YOUR OBJECTIVE: Will you quote only the lines starting at the one that contains "LogUploaderMain.v" and ending with the last line of the listing below, inclusive?

TASK INPUTS Start Marker

(* ===== verification/_CoqProject ===== *)
-Q . S2P
Prelude.v
Crc32.v
Sysvar.v
SysvarImage.v
SysvarLib.v
SysvarStore.v
SysvarFlash.v
SysvarCmd.v
Logos.v
TsSequencer.v
DvbTools.v
LogUtils.v
LogUploader.v
LogUploaderMac.v
LogUploaderSpec.v
KvExtract.v
Upload.v
LogUploaderMain.v
Anonid.v
Hnvram.v
HnvramSpec.v
Sysmgr.v
SysmgrSpec.v
TaxSignature.v
TaxSpec.v
AnonPcap.v
AnonPcapSpec.v
Isoping.v
IsopingSession.v
IsopingServer.v
IsopingHandshake.v
Experiments.v
ExperimentsSpec.v
Mmap.v
MmapSpec.v
Isostream.v
IsostreamSpec.v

TASK INPUTS End Marker

WRITTEN RESPONSE:
LogUploaderMain.v
Anonid.v
Hnvram.v
HnvramSpec.v
Sysmgr.v
SysmgrSpec.v
TaxSignature.v
TaxSpec.v
AnonPcap.v
AnonPcapSpec.v
Isoping.v
IsopingSession.v
IsopingServer.v
IsopingHandshake.v
Experiments.v
ExperimentsSpec.v
Mmap.v
MmapSpec.v
Isostream.v
IsostreamSpec.v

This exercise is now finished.